3. Available since Doris 4.1.0.
### Prerequisites
Before submitting a Streaming Job, Binlog must be enabled on the MySQL side and the user must be granted the corresponding REPLICATION privileges. For environment-specific setup steps, see:
- [Amazon RDS MySQL Setup Guide](../import-way/streaming-job/prerequisites/amazon-rds-mysql.md)
- [Amazon Aurora MySQL Setup Guide](../import-way/streaming-job/prerequisites/amazon-aurora-mysql.md)
- See [Continuous Load Overview](../import-way/streaming-job/continuous-load-overview.md) for notes and required permissions of each mode.
### Operation Example: Auto Table Creation Sync
Auto Table Creation Sync uses the `FROM MYSQL ... TO DATABASE ...` syntax. The target is a Doris database, and the downstream tables are automatically created on first sync.
#### Step 1: Prepare data in MySQL
```sql
CREATE TABLE test.students (
id INT PRIMARY KEY,
name VARCHAR(64),
age INT
);
INSERT INTO test.students VALUES (1, 'Emily', 25), (2, 'Bob', 30);
```
#### Step 2: Create the target database in Doris
Auto Table Creation Sync **does not require pre-creating tables**, but the target database that hosts them must exist:
```sql
CREATE DATABASE IF NOT EXISTS doris_db;
```
#### Step 3: Create a Streaming Job
The example below uses `include_tables` to sync only the `students` table (multiple tables can be comma-separated; leave empty to sync the whole database):
```sql
CREATE JOB mysql_db_sync
ON STREAMING
FROM MYSQL (
"jdbc_url" = "jdbc:mysql://127.0.0.1:3306",
"driver_url" = "mysql-connector-java-8.0.25.jar",
"driver_class" = "com.mysql.cj.jdbc.Driver",
"user" = "root",
"password" = "123456",
"database" = "test",
"include_tables" = "students",
"offset" = "initial"
)
TO DATABASE doris_db (
"table.create.properties.replication_num" = "1" -- set to 1 in single-BE deployments
);
```
#### Step 4: Check job status
```sql
SELECT * FROM jobs("type"="insert") WHERE ExecuteType = "STREAMING";
```
#### Step 5: Inspect auto-created Doris tables and loaded data
```sql
SHOW TABLES FROM doris_db;
SELECT * FROM doris_db.students;
```
For more common operations and full parameter reference, see [MySQL CDC with Auto Table Creation](../import-way/streaming-job/continuous-load-mysql-database.md).

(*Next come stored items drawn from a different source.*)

(* ===== verification/Instance.v ===== *)
(** * Instances of the evolutionary algorithms

    [core/evol/instance]: a set of variables with a cached fitness, and the
    data all instances of one algorithm share.  The propagation engine, the
    thread's generator and the unspecified order of the cache are given by an
    [EvolEnv]; its laws are in [InstanceSpec]. *)
From S2P Require Import Prelude Lit Double Domain Search LRU Fitness.

(** What the instances use of the engine and the generator, over the state [W]
    of both.  [real] is [sample<double>(0, 1)]. *)
Record EvolEnv (W : Type) := MkEvolEnv {
  ev_sample : W → Z → Z → Z * W;
  ev_real : W → double * W;
  ev_tree : W → list Lit → nat → option (W * Z);
  ev_search : W → list Lit → Search → option (W * Z);
  ev_log2 : double → double;
  ev_begin : gmap (list bool) Fitness → option (list bool) }.

Arguments MkEvolEnv {W} _ _ _ _ _ _.
Arguments ev_sample {W} _ _ _ _.
Arguments ev_real {W} _ _.
Arguments ev_tree {W} _ _ _ _.
Arguments ev_search {W} _ _ _ _.
Arguments ev_log2 {W} _ _.
Arguments ev_begin {W} _ _.

Record SamplingConfig := MkSampling {
  max_vars_fs : Z;
  base_samples : Z;
  max_scale_steps : nat;
  scale : double;
  tree : bool }.

Record SharedData := MkShared {
  sampling_config : SamplingConfig;
  cache : LRUCache (list bool) Fitness;
  search_space : SearchSpace;
  omega_x : Z;
  base_assumption : list Lit }.

#[export] Instance SharedData_settable : Settable SharedData := λ s,
  MkShared (sampling_config s) (cache s) (search_space s) (omega_x s) (base_assumption s).

#[export] Instance SearchSpace_settable : Settable SearchSpace := λ s,
  MkSpace (countable_search_space s) (search_space_size s) (inaccurate_visited_points s).

Record Instance_ := MkInstance {
  cached : bool;
  mask : list bool;
  fit_ : Fitness }.

#[export] Instance Instance_settable : Settable Instance_ := λ i,
  MkInstance (cached i) (mask i) (fit_ i).

Section Instance.
Context {W : Type} (env : EvolEnv W).

(** [_preprocess->var_view()]. *)
Context (view : list Z).

Definition num_vars : Z := Z.of_nat (length view).

(** The constructor: one random variable. *)
Definition new_instance (w : W) : Instance_ * W :=
  let '(x, w) := ev_sample env w 0 (u32 (num_vars - 1)) in
  (MkInstance false (flip (mask_resize [] (length view)) x) inhabitant, w).

(** [get_vars().flip(pos)]: a mutable access forgets the fitness. *)
Definition touch (i : Instance_) : Instance_ := i <| cached := false |>.

Definition flip_var (i : Instance_) (pos : Z) : Instance_ :=
  touch i <| mask := flip (mask i) pos |>.

Definition clone_instance (i : Instance_) : Instance_ := i.

Definition instance_size (i : Instance_) : Z := u32 (mask_size (mask i)).

(** [1ULL << size]: undefined from 64 on. *)
Definition shift64 (size : Z) : option Z := if size <? 64 then Some (2 ^ size) else None.

(** [uint32_t(samples * scale)]: undefined out of range. *)
Definition scale_samples (samples : Z) (sc : double) : option Z :=
  z ← d_trunc (d_mul (d_of_Z samples) sc);
  if (0 <=? z) && (z <? 2 ^ 32) then Some z else None.

(** Choosing between a full and a random search; the flag is [full_search]. *)
Definition choose_search (w : W) (m : list bool) (size samples : Z) :
    option (Search * bool * Z * W) :=
  if (size <=? MAX_VARS_FOR_FULL_SEARCH) && (2 ^ size <=? samples) then
    Some (createFullSearch_mask view m, true, 2 ^ size, w)
  else
    let '(s, w) := createRandomSearch (ev_sample env) w (map_to_vars view m) samples in
    Some (s, false, samples, w).

(** The first part of [_calc_fitness(samples, steps_left)]: the engine is
    asked; the result has the conflicts, the samples and [full_search]. *)
Definition count_conflicts (sh : SharedData) (w : W) (m : list bool) (samples : Z) :
    option (Z * Z * bool * W) :=
  let size := u32 (mask_size m) in
  if size <=? max_vars_fs (sampling_config sh) then
    samples ← shift64 size;
    if tree (sampling_config sh) then
      '(w, conflicts) ← ev_tree env w
        (concat_lits (base_assumption sh) (map_to_mini_vars (map_to_vars view m)))
        (length (base_assumption sh));
      Some (conflicts, samples, true, w)
    else
      '(s, _, samples, w) ← choose_search w m size samples;
      '(w, conflicts) ← ev_search env w (base_assumption sh) s;
      Some (conflicts, samples, true, w)
  else
    '(s, full, samples, w) ← choose_search w m size samples;
    '(w, conflicts) ← ev_search env w (base_assumption sh) s;
    Some (conflicts, samples, full, w).

Definition set_fitness (sh : SharedData) (i : Instance_) (conflicts samples : Z) : Instance_ :=
  i <| fit_ := MkFitness (d_div (d_of_Z conflicts) (d_of_Z samples)) (u32 (mask_size (mask i)))
                 (omega_x sh) (u32 samples) |>
    <| cached := true |>.

(** [_calc_fitness(samples, steps_left)]. *)
Fixpoint calc_fitness (steps_left : nat) (sh : SharedData) (w : W) (i : Instance_) (samples : Z) :
    option (Instance_ * W) :=
  '(conflicts, samples, full, w) ← count_conflicts sh w (mask i) samples;
  let i := set_fitness sh i conflicts samples in
  match steps_left with
  | O => Some (i, w)
  | S steps_left =>
      if negb full && d_eqb (rho (fit_ i)) d_one then
        samples ← scale_samples samples (scale (sampling_config sh));
        calc_fitness steps_left sh w (i <| cached := false |>) samples
      else Some (i, w)
  end.

(** [fitness()]. *)
Definition fitness (sh : SharedData) (w : W) (i : Instance_) :
    option (Fitness * Instance_ * SharedData * W) :=
  if cached i then Some (fit_ i, i, sh, w)
  else
    match lru_get (cache sh) (mask i) with
    | Some f => Some (f, i <| fit_ := f |> <| cached := true |>, sh, w)
    | None =>
        '(i, w) ← calc_fitness (max_scale_steps (sampling_config sh)) sh w i
                    (base_samples (sampling_config sh));
        c ← lru_add (ev_begin env) (cache sh) (mask i) (fit_ i);
        let sp := search_space sh in
        Some (fit_ i, i <| cached := true |>,
              sh <| cache := c |>
                 <| search_space := sp <| inaccurate_visited_points :=
                      u64 (inaccurate_visited_points sp + 1) |> |>, w)
    end.

(** [fitness() const]: terminates the program when nothing is cached. *)
Definition fitness_const (sh : SharedData) (i : Instance_) : option Fitness :=
  if cached i then Some (fit_ i) else lru_get (cache sh) (mask i).

Definition is_cached (sh : SharedData) (i : Instance_) : bool :=
  cached i || bool_decide (is_Some (lru_get (cache sh) (mask i))).

Definition is_sbs (i : Instance_) : bool :=
  (f_size (fit_ i) <=? MAX_VARS_FOR_FULL_SEARCH) && d_eqb (rho (fit_ i)) d_one &&
  (f_samples (fit_ i) =? 2 ^ f_size (fit_ i)).

(** [operator<(Instance&, Instance&)]: computes both fitnesses. *)
Definition instance_lt (sh : SharedData) (w : W) (a b : Instance_) :
    option (bool * Instance_ * Instance_ * SharedData * W) :=
  '(fa, a, sh, w) ← fitness sh w a;
  '(fb, b, sh, w) ← fitness sh w b;
  Some (fit_lt (ev_log2 env) fa fb, a, b, sh, w).
End Instance.
(* ===== verification/EvolSpec.v ===== *)
(** * What the evolutionary algorithms keep

    Every instance of a running algorithm has a mask over the chosen variables
    and a fitness that is sound: whichever mutations, crossovers, selections and
    cache hits produced it, a strong backdoor that is claimed is one. *)
From S2P Require Import Prelude Lit UnitProp Double Domain Search Propagate EngineSpec LRU Fitness.
From S2P Require Import Instance InstanceSpec Evol.

(** ** Crossovers exchange bits *)

Lemma swap_ranges_lookup a b lo hi i : length a = length b → (lo <= hi <= length a)%nat →
  (swap_ranges a b lo hi).1 !! i = (if decide (lo <= i < hi)%nat then b !! i else a !! i) ∧
  (swap_ranges a b lo hi).2 !! i = (if decide (lo <= i < hi)%nat then a !! i else b !! i).
Proof.
  intros Hl Hr.
  assert (∀ (a b : list bool), length a = length b → (hi <= length a)%nat →
    (take lo a ++ take (hi - lo) (drop lo b) ++ drop hi a) !! i =
    if decide (lo <= i < hi)%nat then b !! i else a !! i) as H.
  { destruct Hr as [Hr _]. clear a b Hl. intros a b Hl Hh. destruct (decide (i < lo)%nat).
    - rewrite decide_False by lia. rewrite lookup_app_l by (rewrite length_take; lia).
      by rewrite lookup_take_lt.
    - rewrite lookup_app_r by (rewrite length_take; lia). rewrite length_take, Nat.min_l by lia.
      case_decide.
      + rewrite lookup_app_l by (rewrite length_take, length_drop; lia).
        rewrite lookup_take_lt, lookup_drop by lia. f_equal. lia.
      + rewrite lookup_app_r by (rewrite length_take, length_drop; lia).
        rewrite length_take, length_drop, Nat.min_l, lookup_drop by lia. f_equal. lia. }
  split; simpl; apply H; lia.
Qed.

Section EvolSpec.
Context {W : Type} (env : EvolEnv W).
Context (good : W → Prop) (n : Z) (F : formula) (tr : list Lit).
Context `{!LawfulEnv env good n F tr}.
Context (view : list Z) (Hview : Forall (λ v, 0 <= v < n) view).
Context (Hlen : 0 < Z.of_nat (length view) < 2 ^ 32).
Context (std_sort : (Instance_ → Instance_ → bool) → list Instance_ → list Instance_).
Context (Hsort : ∀ lt l, std_sort lt l ≡ₚ l).
Context (pow : double → double → double).

Notation inst_ok := (instance_ok F tr view).

(** ** One instance *)

Lemma inst_ok_base sh sh' i : base_assumption sh' = base_assumption sh → inst_ok sh i → inst_ok sh' i.
Proof. intros E [H1 H2]. split; [done |]. by rewrite E. Qed.

Lemma flip_ok sh i pos : inst_ok sh i → inst_ok sh (flip_var i pos).
Proof.
  intros [[Hm Hv] _]. split; [| done]. split; [| done]. cbn. unfold flip. by rewrite length_zset.
Qed.

Lemma flip_coin_good w a b : good w → good (flip_coin env w a b).2.
Proof using LawfulEnv0.
  intros Hg. unfold flip_coin. pose proof (le_sample env good n F tr w 1 b Hg) as [H _].
  by destruct (ev_sample env w 1 b).
Qed.

Lemma mutate_loop_ok sh (k : nat) : ∀ pos a w i, good w → inst_ok sh i →
  let '(i', w') := mutate_loop env view k pos a w i in good w' ∧ inst_ok sh i'.
Proof using LawfulEnv0.
  induction k as [| k IH]; intros pos a w i Hg Hi; cbn [mutate_loop]; [done |].
  pose proof (flip_coin_good w a (num_vars view) Hg) as Hg1.
  destruct (flip_coin env w a (num_vars view)) as [b w1]. apply IH; [done |].
  destruct b; [by apply flip_ok | done].
Qed.

Lemma mutation_ok sh m w i : good w → inst_ok sh i →
  let '(i', m', w') := mutation_apply env view pow m w i in good w' ∧ inst_ok sh i'.
Proof using LawfulEnv0.
  intros Hg Hi. destruct m as [s | beta alpha]; cbn [mutation_apply].
  - unfold UniformMutation_apply.
    pose proof (mutate_loop_ok sh (Z.to_nat (num_vars view)) 0 s w i Hg Hi).
    by destruct (mutate_loop _ _ _ _ _ _ _).
  - unfold DoerrMutation_apply.
    assert (∃ al w1, (if alpha =? 0 then get_alpha env pow beta w (num_vars view) else (alpha, w)) = (al, w1) ∧
      good w1) as (al & w1 & -> & Hg1).
    { destruct (alpha =? 0); [| by eexists _, _]. unfold get_alpha.
      destruct (_ <? _); [by eexists _, _ |]. pose proof (le_real env good n F tr w Hg) as Hr.
      destruct (ev_real env w) as [p w1]. by eexists _, w1. }
    pose proof (mutate_loop_ok sh (Z.to_nat (num_vars view)) 0 al w1 i Hg1 Hi).
    by destruct (mutate_loop _ _ _ _ _ _ _).
Qed.

Lemma new_instance_ok sh w : good w →
  let '(i, w') := new_instance env view w in good w' ∧ inst_ok sh i.
Proof using LawfulEnv0 Hlen.
  intros Hg. unfold new_instance.
  pose proof (le_sample env good n F tr w 0 (u32 (num_vars view - 1)) Hg) as [H _].
  destruct (ev_sample env w 0 _) as [x w']. split; [done |]. split; [| done]. split; [| lia].
  cbn. unfold flip, mask_resize, grow_to. rewrite length_zset, length_take, length_app, length_replicate.
  simpl. lia.
Qed.

Lemma length_swap_ranges a b lo hi : length a = length b → (lo <= hi <= length a)%nat →
  length (swap_ranges a b lo hi).1 = length a ∧ length (swap_ranges a b lo hi).2 = length b.
Proof.
  intros. unfold swap_ranges. simpl. rewrite !length_app, !length_take, !length_drop. lia.
Qed.
(* ===== verification/RBSearchSpec.v ===== *)
(** * The searches for a rho-backdoor are sound

    A reported strong backdoor proves that there is no model under the base
    assumption, and the search that is returned otherwise loses no model: every
    model satisfies one of its assignments. *)
From stdpp Require Import relations.
From S2P Require Import Prelude Lit UnitProp Double Domain Search SearchSpec Propagate EngineSpec.
From S2P Require Import LRU Fitness Instance InstanceSpec Evol EvolSpec EventHandler RBSearch.

(** ** Sets of assignments that lose no model *)

(** [σ] satisfies an assignment of the set. *)
Definition hit (σ : Z → bool) (sets : list (list Lit)) : Prop :=
  ∃ a, a ∈ sets ∧ models_lits σ (lit_on a).

Definition covers (F : formula) (tr : list Lit) (sets : list (list Lit)) : Prop :=
  ∀ σ, models σ F → models_lits σ (lit_on tr) → hit σ sets.

(** Assignments of the same at most 63 variables. *)
Definition shaped (sets : list (list Lit)) : Prop :=
  ∃ vars : list Z, (length vars <= 63)%nat ∧ Forall (λ a, var <$> a = vars) sets.

Lemma hit_app σ xs ys : hit σ (xs ++ ys) ↔ hit σ xs ∨ hit σ ys.
Proof. unfold hit. setoid_rewrite elem_of_app. naive_solver. Qed.

Lemma models_lits_app σ a b :
  models_lits σ (lit_on (a ++ b)) ↔ models_lits σ (lit_on a) ∧ models_lits σ (lit_on b).
Proof. unfold models_lits, lit_on. setoid_rewrite elem_of_app. naive_solver. Qed.

Lemma hit_product σ sets : Forall (hit σ) sets → hit σ (product sets).
Proof.
  induction 1 as [| g sets (a & Ha & Hm) _ (b & Hb & Hm')]; cbn [product].
  - exists []. split; [by left |]. intros p Hp. by apply elem_of_nil in Hp.
  - exists (a ++ b). split; [| by apply models_lits_app]. apply list_elem_of_In, in_concat.
    eexists. split; apply list_elem_of_In; [by apply list_elem_of_fmap_2 |]. by apply list_elem_of_fmap_2.
Qed.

### Operation Example: SQL Mapping Sync
#### Step 1: Prepare data in MySQL
```sql
CREATE TABLE test.students (
id INT PRIMARY KEY,
name VARCHAR(64),
age INT
);
INSERT INTO test.students VALUES (1, 'Emily', 25), (2, 'Bob', 30);
```
#### Step 2: Create the target table in Doris
SQL Mapping Sync requires the target table to exist beforehand:
```sql
CREATE DATABASE IF NOT EXISTS doris_db;
CREATE TABLE doris_db.students (
id INT,
name VARCHAR(64),
age INT
)
UNIQUE KEY(id)
DISTRIBUTED BY HASH(id) BUCKETS 1
PROPERTIES ("replication_num" = "1");
```
#### Step 3: Create a Streaming Job
Use [CREATE STREAMING JOB](../../../sql-manual/sql-statements/job/CREATE-STREAMING-JOB.md) with the `INSERT INTO ... SELECT * FROM cdc_stream(...)` syntax:
```sql
CREATE JOB mysql_students_sync
ON STREAMING
DO
INSERT INTO doris_db.students
SELECT * FROM cdc_stream(
"type" = "mysql",
"jdbc_url" = "jdbc:mysql://127.0.0.1:3306",
"driver_url" = "mysql-connector-java-8.0.25.jar",
"driver_class" = "com.mysql.cj.jdbc.Driver",
"user" = "root",
"password" = "123456",
"database" = "test",
"table" = "students",
"offset" = "initial"
);
```
#### Step 4: Check job status
```sql
SELECT * FROM jobs("type"="insert") WHERE ExecuteType = "STREAMING";
```
#### Step 5: Verify loaded data
```sql
SELECT * FROM doris_db.students;
```
For more common operations (pause, resume, delete, check task, etc.) and full parameter reference, see [MySQL CDC with SQL Mapping](../import-way/streaming-job/continuous-load-mysql-table.md).